LETTER TO THE EDITOR: Staff cuts at Ellis Fischel impact quality of patient care

Thursday, August 29, 2013 | 6:00 a.m. CDT; updated 4:54 p.m. CDT, Thursday, August 29, 2013

The University of MissouriHealth System has decided to make a budget or staff cut in the Ellis Fischel Cancer Center. The cut is in the Advance Practice Nurses that give direct care to cancer patients and their treatment.

Four important positions that give consults and guidance to patients and their caregivers were cut one month ago with a two-week notice.

Patients received a letter in the mail telling them the service would no longer be provided. Patients were left to wonder what to do and who to call if they have a reaction to their treatment or simply have a question about what to expect from the procedure.

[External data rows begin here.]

Lemma alone_finishes s a x :
  account s = Some a -> (references a < isize_max)%Z -> reservations s !! r = None ->
  threads s !! t = Some x -> finishes t 4 s.
Proof.
  intros Ha Href Hr Ht. destruct x as [h b old|h b n|h b].
  - destruct (charge (limit a) b old) as [n|e] eqn:Ec.
    + eapply (finishes_step t 3 s (ELose t true)); [|done|].
      { unfold step. rewrite Ha. simpl. rewrite Ht, Ec. reflexivity. }
      eapply current_finishes; simpl; [exact Ha|done|done|by rewrite lookup_insert_eq].
    + eapply (finishes_step t 3 s (ERefuse t e)); [|done|].
      { unfold step. rewrite Ha. simpl. rewrite Ht, Ec, decide_True by done. reflexivity. }
      apply finishes_done. simpl. by rewrite lookup_delete_eq.
  - destruct (charged_finishes s a h b n Ha Href Hr Ht) as (es & s' & ? & ?). exists es, s'. split; [lia|done].
  - destruct (raised_finishes s a h b Ha Href Hr Ht) as (es & s' & ? & ?). exists es, s'. split; [lia|done].
Qed.
End alone.

(** [reserve] is lock-free: in every run from a fresh account, an exchange of a thread
    fails by contention at most as often as other threads changed the counter; and from
    every reachable state a thread that is left alone leaves [reserve] in four
    instructions of its own, whatever the others were doing when they stopped. *)
Theorem reserve_lock_free a es s :
  run (start a) es = Some s ->
  (forall t, losses t es <= changes t es) /\
  (forall t r x a', threads s !! t = Some x -> account s = Some a' -> (references a' < isize_max)%Z ->
     reservations s !! r = None -> finishes t 4 s).
Proof.
  intros Hr. split.
  - intros t. pose proof (run_paid t (start a) es s) as Hp. specialize (Hp eq_refl Hr). lia.
  - intros t r x a' Ht Ha Href Hres. by eapply alone_finishes.
Qed.

Lemma reserve_lock_free_witness :
  match new_account 40 100 true with
  | Ok a =>
      match run (start a) race with
      | Some s => losses 6 race = 1 /\ changes 6 race = 1 /\ (forall t, losses t race <= changes t race)
      | None => False
      end
  | Err _ => False
  end.
Proof.
  destruct (new_account 40 100 true) as [a|] eqn:Ha; [|discriminate Ha].
  destruct (run (start a) race) as [s|] eqn:Hs; [|vm_compute in Ha; injection Ha as <-; vm_compute in Hs; discriminate Hs].
  split; [reflexivity|]. split; [reflexivity|]. apply (reserve_lock_free a race s Hs).
Defined.

(** ** Grants *)
(** The attempts of a caller, each at a time and for some entries: what was granted. *)
Fixpoint take_all (g : MutationGrant) (attempts : list (Z * Z)) : list (Z * Z) * MutationGrant :=
  match attempts with
  | [] => ([], g)
  | (now, count) :: attempts =>
      let (r, g) := take_entries g now count in
      let (granted, g) := take_all g attempts in
      (match r with Ok _ => (now, count) :: granted | Err _ => granted end, g)
  end.

Definition granted_entries (l : list (Z * Z)) : Z := foldr (fun e n => e.2 + n)%Z 0%Z l.

Lemma take_entries_spec g now count r g' :
  (0 <= count)%Z -> (0 <= remaining_entries g)%Z -> take_entries g now count = (r, g') ->
  started g' = started g /\ duration g' = duration g /\ (0 <= remaining_entries g')%Z /\
  match r with
  | Ok _ => (now < started g + duration g)%Z /\ remaining_entries g' = (remaining_entries g - count)%Z
  | Err _ => g' = g
  end.
Proof.
  intros Hc Hg. unfold take_entries, check, check_time.
  destruct (Z.leb_spec (duration g) (now - started g)); [by intros [= <- <-]|]. simpl.
  destruct (Z.eqb_spec (remaining_entries g) 0); [by intros [= <- <-]|].
  destruct (Z.ltb_spec (remaining_entries g) count); [by intros [= <- <-]|].
  intros [= <- <-]. simpl. split_and!; (done || lia).
Qed.

(** However often a caller asks, a grant gives at most its entries in total, and none
    at or after its deadline. *)
Theorem grant_bounds now entries duration attempts :
  (0 <= entries)%Z -> Forall (fun e => 0 <= e.2)%Z attempts ->
  let (granted, g) := take_all (with_limits now entries duration) attempts in
  (granted_entries granted + remaining_entries g = entries)%Z /\ (0 <= remaining_entries g)%Z /\
  forall t n, (t, n) ∈ granted -> (t < now + duration)%Z.
Proof.
  intros He Hall. assert (forall g, (0 <= remaining_entries g)%Z ->
    let (granted, g') := take_all g attempts in
    (granted_entries granted + remaining_entries g' = remaining_entries g)%Z /\ (0 <= remaining_entries g')%Z /\
    forall t n, (t, n) ∈ granted -> (t < started g + Budget.duration g)%Z) as Hg; [|by apply (Hg (with_limits now entries duration))].
  induction Hall as [|[t c] attempts Hc _ IH]; intros g Hg; cbn [take_all].
  - split; [simpl; lia|]. split; [done|]. by intros ? ? ?%elem_of_nil.
  - destruct (take_entries g t c) as [r g1] eqn:Et. destruct (take_entries_spec _ _ _ _ _ Hc Hg Et) as (Hs & Hd & Hr & Hcase).
    specialize (IH g1 Hr). destruct (take_all g1 attempts) as [granted g2]. destruct IH as (Hsum & Hr2 & Htime).
    rewrite Hs, Hd in Htime. destruct r as [u|e].
    + destruct Hcase as [Hlt Hrem]. split; [change (granted_entries ((t, c) :: granted)) with (c + granted_entries granted)%Z; simpl in Hrem; lia|]. split; [done|].
      intros t' n [[= -> ->]|Hin]%elem_of_cons; [done|by eapply Htime].
    + subst g1. by split.
Qed.

Lemma grant_bounds_witness :
  (take_all (with_limits 1000 100 100000000) [(1000, 60); (2000, 50); (3000, 40); (4000, 1); (100001000, 1)]%Z).1
    = [(1000, 60); (3000, 40)]%Z /\
  let (granted, g) := take_all (with_limits 1000 100 100000000) [(1000, 60); (2000, 50); (3000, 40); (4000, 1); (100001000, 1)]%Z in
  (granted_entries granted + remaining_entries g = 100)%Z /\ (0 <= remaining_entries g)%Z /\
  forall t n, (t, n) ∈ granted -> (t < 1000 + 100000000)%Z.
Proof.
  split; [vm_compute; reflexivity|]. apply grant_bounds; [lia|]. repeat (constructor; [simpl; lia|]). constructor.
Defined.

The question I would like to ask is what is to be accomplished? Does the cut make care more efficient? How is that, when now we have to contact the doctor for a prescription change or any change in the follow-up care? The doctor may be in surgery or not on call. Then do we go straight to the emergency room? Incur a hospital stay? Have an unscheduled appointment and wait?

The Nurse Practitioners saved time and money it would seem to me. They are able to prescribe or stop medications when reactions occur. They are available by immediate contact on the phone or by text.

Sometimes the simple reassurance you are doing the right thing is all that is needed to calm the anxiety of a patient and caregiver.

Have you ever been diagnosed with cancer? Just the word brings anxiety to a family.  Health care today is about prevention. Preventing unnecessary visits, hospital stays, emergency room appointments and preventing exposure to other infections by simply visiting a waiting room. Cancer patients undergoing treatment are vulnerable to infection. They experience anxiety every day.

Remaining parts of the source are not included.